As per documentation:
spark.sql.shuffle.partitions 200 Configures the number of partitions to use when shuffling data for joins or aggregations.
If I want to lower the amount of work that has to be done in each task, I would have to estimate the total size of data and adjust this parameter accordingly (more partitions means less work done in a single task, but more tasks).
I am wondering, can I tell spark to simply adjust the amount of partitions based on the amount of data? I.e. set the maximum partition size during join operations?
Additional question - how does spark know what is the total size of the datasets to be processed, when doing a repartition into 200 roughly equal partitions?
Thanks in advance!
答案 0 :(得分:1)
AFAIK,没有这样的选项可以将shuffle分区定位为特定的输出大小。因此,此调整留给您...

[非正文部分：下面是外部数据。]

(* ===== verification/FuseSpec.v ===== *)
(** * What the mount promises

    Requests of the kernel as steps on the pool; every request is a step of
    the abstract file system, or two for a conversion that is waited for. *)

From Stdlib Require Import ZArith Lia.
From stdpp Require Import relations.
From S2P Require Import Prelude Proto KPlacement Disk Segment Wal Codec Replicator Redb Store StoreSpec StoreRefine.
From S2P Require Import StoreRecovery StoreReads CorePlacement Pool PoolSpec PoolRefine PoolFormat PoolLife.
From S2P Require Import KWritePath FuseWritePath Ioctl Fuse.

(** The requests that can change the pool; the callbacks for the others take
    it by shared reference. *)
Inductive request :=
  | RqCreate (uid gid clock parent : Z) (name : list byte) (mode : Z)
  | RqUnlink (parent : Z) (name : list byte)
  | RqWrite (ino offset : Z) (data : list byte)
  | RqIoctl (ino cmd : Z) (in_data : list byte).

(** What a request does to the file system: nothing, one operation, or a
    conversion begun and completed. *)
Inductive fs_request (s : fs) : fs -> Prop :=
  | request_nothing : fs_request s s
  | request_op op out s' :
      fs_step s op out s' -> (forall id, op <> OpCompleteConvert id) -> fs_request s s'
  | request_convert id s1 out s' :
      fs_step s (OpBeginConvert id) (Ok tt) s1 -> fs_step s1 (OpCompleteConvert id) out s' -> fs_request s s'.

(** Both maps of the file system have the same files. *)
Definition fs_ok (s : fs) : Prop := forall id, is_Some (fs_data s !! id) <-> is_Some (fs_modes s !! id).

(** The order of a file's life. *)
Definition mode_le (a b : InodeMode) : Prop := FuseWritePath.mode_to_u32 a <= FuseWritePath.mode_to_u32 b.

#[export] Instance mode_le_preorder : PreOrder mode_le.
Proof. split; unfold mode_le; [intros ?|intros ???]; lia. Qed.

(** A file with content [c] and mode [m] becomes one with [c'] and [m']: the
    mode never goes back, and the content only grows until it is writable. *)
Definition file_grows (c : list byte) (m : InodeMode) (c' : list byte) (m' : InodeMode) : Prop :=
  mode_le m m' /\ (m' = Writable \/ c `prefix_of` c').

Lemma file_grows_refl c m : file_grows c m c m.
Proof. split; [reflexivity|now right]. Qed.

Lemma Writable_top m m' : mode_le m m' -> m = Writable -> m' = Writable.
Proof. intros H ->. destruct m'; [now destruct H..|reflexivity]. Qed.

Lemma file_grows_trans c1 m1 c2 m2 c3 m3 : file_grows c1 m1 c2 m2 -> file_grows c2 m2 c3 m3 -> file_grows c1 m1 c3 m3.
Proof.
  intros [H1 H2] [H3 H4]. split; [now transitivity m2|]. destruct H4 as [|H4]; [now left|].
  destruct H2 as [H2|H2]; [left; now apply (Writable_top m2)|right; now transitivity c2].
Qed.

(** Every file of [s] is in [s'], grown. *)
Definition fs_grows (s s' : fs) : Prop :=
  forall id c m, fs_data s !! id = Some c -> fs_modes s !! id = Some m ->
    exists c' m', fs_data s' !! id = Some c' /\ fs_modes s' !! id = Some m' /\ file_grows c m c' m'.

#[export] Instance fs_grows_preorder : PreOrder fs_grows.
Proof.
  split; [intros s id c m Hc Hm; exists c, m; auto using file_grows_refl|].
  intros s1 s2 s3 H1 H2 id c m Hc Hm. destruct (H1 id c m Hc Hm) as (c2 & m2 & Hc2 & Hm2 & G).
  destruct (H2 id c2 m2 Hc2 Hm2) as (c3 & m3 & ? & ? & G'). exists c3, m3. eauto using file_grows_trans.
Qed.

(** One file changes. *)
Lemma fs_grows_update s s' (id : Z) c m c' m' :
  fs_data s !! id = Some c -> fs_modes s !! id = Some m -> file_grows c m c' m' ->
  fs_data s' = <[id := c']> (fs_data s) -> fs_modes s' = <[id := m']> (fs_modes s) -> fs_grows s s'.
Proof.
  intros Hc Hm G Ed Em i ci mi Hci Hmi. rewrite Ed, Em. destruct (decide (i = id)) as [->|Hne].
  - rewrite !lookup_insert_eq. simplify_eq. eauto.
  - rewrite !lookup_insert_ne by auto. exists ci, mi. auto using file_grows_refl.
Qed.

Lemma fs_grows_new s s' (id : Z) c' m' :
  fs_data s !! id = None -> fs_data s' = <[id := c']> (fs_data s) -> fs_modes s' = <[id := m']> (fs_modes s) -> fs_grows s s'.
Proof.
  intros Hn Ed Em i c m Hc Hm. rewrite Ed, Em, !lookup_insert_ne by congruence. exists c, m. auto using file_grows_refl.
Qed.

Lemma fs_step_grows s op out s' : fs_ok s -> fs_step s op out s' -> fs_grows s s'.
Proof.
  intros Hok Hs.
  assert (Hdat : forall id m, fs_modes s !! id = Some m -> exists c, fs_data s !! id = Some c)
    by (intros id m E; apply (Hok id); eauto).
  destruct Hs as [? ? ? ? ? ? ? id Hn|? ? ? ? ? ? ? id e Hn| |? ? c Hc|id payload c m Hc Hm Hw|id Hm|id Hm|id off data c Hc Hm|].
  - eapply fs_grows_new; eauto.
  - eapply fs_grows_new; eauto.
  - intros i c m Hc Hm. exists c, m. auto using file_grows_refl.
  - reflexivity.
  - eapply (fs_grows_update _ _ id c m (c ++ payload) m); auto; [|symmetry; now apply insert_id].
    split; [reflexivity|right; now apply prefix_app_r].
  - destruct (Hdat _ _ Hm) as [c Hc]. eapply (fs_grows_update _ _ id c _ c); eauto; [|symmetry; now apply insert_id].
    split; [discriminate|now right].
  - destruct (Hdat _ _ Hm) as [c Hc]. eapply (fs_grows_update _ _ id c _ c); eauto; [|symmetry; now apply insert_id].
    split; [discriminate|now left].
  - eapply (fs_grows_update _ _ id c _ (overwrite c off data) Writable); eauto; [|symmetry; now apply insert_id].
    split; [reflexivity|now left].
  - reflexivity.
Qed.

Lemma fs_grows_ok s op out s' : fs_ok s -> fs_step s op out s' -> fs_ok s'.
Proof.
  intros Hok Hs i. specialize (Hok i).
  destruct Hs as [? ? ? ? ? ? ? id Hn|? ? ? ? ? ? ? id e Hn| |? ? c Hc|id payload c m Hc Hm Hw|id Hm|id Hm|id off data c Hc Hm|];
    cbn [fs_data fs_modes] in *; auto; destruct (decide (i = id)) as [->|];
    rewrite ?lookup_insert_eq, ?lookup_insert_ne by auto; rewrite ?Hm, ?Hc in *;
    first [tauto|split; intros; [now eauto|apply Hok; now eauto]|split; intros; eauto].
Qed.

(** A file that is converting stays so: the only request that completes a
    conversion has begun it from append-only. *)
Lemma fs_step_stuck s op out s' (id : Z) c :
  fs_ok s -> fs_step s op out s' -> fs_data s !! id = Some c -> fs_modes s !! id = Some Converting ->
  op <> OpCompleteConvert id -> fs_modes s' !! id = Some Converting.
Proof.
  intros Hok Hs Hc Hm Hop.
  destruct Hs as [? ? ? ? ? ? ? i Hn|? ? ? ? ? ? ? i e Hn| | | |i Hi|i Hi| |]; cbn [fs_modes]; auto;
    destruct (decide (i = id)) as [->|]; rewrite ?lookup_insert_ne by auto; congruence.
Qed.

Lemma fs_request_grows s s' : fs_ok s -> fs_request s s' -> fs_ok s' /\ fs_grows s s'.
Proof.
  intros Hok [|op out s2 Hs _|id s1 out s2 H1 H2]; [split; [exact Hok|reflexivity]| |].
  - eauto using fs_grows_ok, fs_step_grows.
  - pose proof (fs_grows_ok _ _ _ _ Hok H1) as Hok1. split; [eapply fs_grows_ok; eauto|].
    transitivity s1; eapply fs_step_grows; eauto.
Qed.

Lemma fs_request_stuck s s' (id : Z) :
  fs_ok s -> fs_request s s' -> fs_modes s !! id = Some Converting -> fs_modes s' !! id = Some Converting.
Proof.
  intros Hok Hr Hm. destruct (proj2 (Hok id) (mk_is_Some _ _ Hm)) as [c Hc].
  destruct Hr as [|op out s2 Hs Hop|i s1 out s2 H1 H2]; [exact Hm|eapply fs_step_stuck; eauto|].
  assert (Hne : i <> id) by (intros ->; inversion H1; congruence).
  assert (Hm1 : fs_modes s1 !! id = Some Converting) by (eapply fs_step_stuck; eauto; discriminate).
  pose proof (fs_grows_ok _ _ _ _ Hok H1) as Hok1. destruct (proj2 (Hok1 id) (mk_is_Some _ _ Hm1)) as [c1 Hc1].
  eapply fs_step_stuck; eauto. intros [= ->]. now apply Hne.
Qed.

Section Mount.
Context {DB : Type} `{!Redb DB} `{!RedbLaws DB} `{!RedbReliable DB} `{HI : !HashIter}.
Implicit Types (w : os_world) (p : Pool DB).

Definition serve (rq : request) : io (os_world * Pool DB) Errno unit :=
  match rq with
  | RqCreate uid gid clock parent name mode => io_void (Fuse.create uid gid clock parent name mode)
  | RqUnlink parent name => Fuse.unlink parent name
  | RqWrite ino offset data => io_void (Fuse.write ino offset data)
  | RqIoctl ino cmd in_data => io_void (Fuse.ioctl ino cmd in_data)
  end.

(** The operation that a write turns into. *)
Definition write_op p (ino offset : Z) (data : list byte) : pool_op :=
  match find_inode p ino with
  | Ok r => match ir_mode r with Writable => OpWrite ino offset data | _ => OpAppend ino data end
  | _ => OpAppend ino data
  end.

(** The mode that [create] records. *)
Definition file_mode (mode : Z) : Z := Z.lor S_IFREG (Z.land mode 0xfff).

(** What a request needs is what its operations need. *)
Definition request_fits (rq : request) (wp : os_world * Pool DB) : Prop :=
  match rq with
  | RqCreate uid gid clock parent name mode => u64 parent /\ clock < 2 ^ 63 /\
      op_fits (OpCreate parent name (default_redundancy (disk_count wp.2)) uid gid (file_mode mode) clock) wp.2
  | RqUnlink parent name => op_fits (OpUnlink parent name) wp.2
  | RqWrite ino offset data => op_fits (write_op wp.2 ino offset data) wp.2
  | RqIoctl ino cmd in_data =>
      if cmd =? TARTINE_IOC_MAKE_WRITABLE then
        op_fits (OpBeginConvert ino) wp.2 /\ op_fits (OpCompleteConvert ino) (run_op (OpBeginConvert ino) wp).1.2
      else if cmd =? TARTINE_IOC_SET_REDUNDANCY then
        match decode_set_redundancy in_data with
        | Some (Replicated slots) => op_fits (OpSetRedundancy ino (Replicated slots)) wp.2
        | _ => True
        end
      else True
  end.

在某些情况下,可以在下游读取路径上解决此问题。假设您加入数据并通过hdfs将输出写入实木复合地板。您可以将查询结果重新分区为1(或分区数量很少)。将其视为一个漏斗-将具有200个分区的一些聚合加入联接,然后进一步降低聚合数据的并行性(这应该涉及较小的IO)。假设您的目标是256 MB块大小。选项是输出在其周围,在其下方或在其上方。对于前两种情况,您基本上达到了目标,并且避免了数据碎片过多(对于hdfs,namenode中的块过多)。
但是,如果输出超出目标块大小,这显然会影响下游作业的执行时间,则可以使用spark.sql.files.maxPartitionBytes
来控制读取此数据的分区数。因此,即使您有2GB的输出,将此参数设置为128MB也会在读取路径上产生16个分区。
关于第二个问题,spark仅使用哈希分区程序,并计算连接列上的哈希值。当然,您可以使用distribute by影响分区。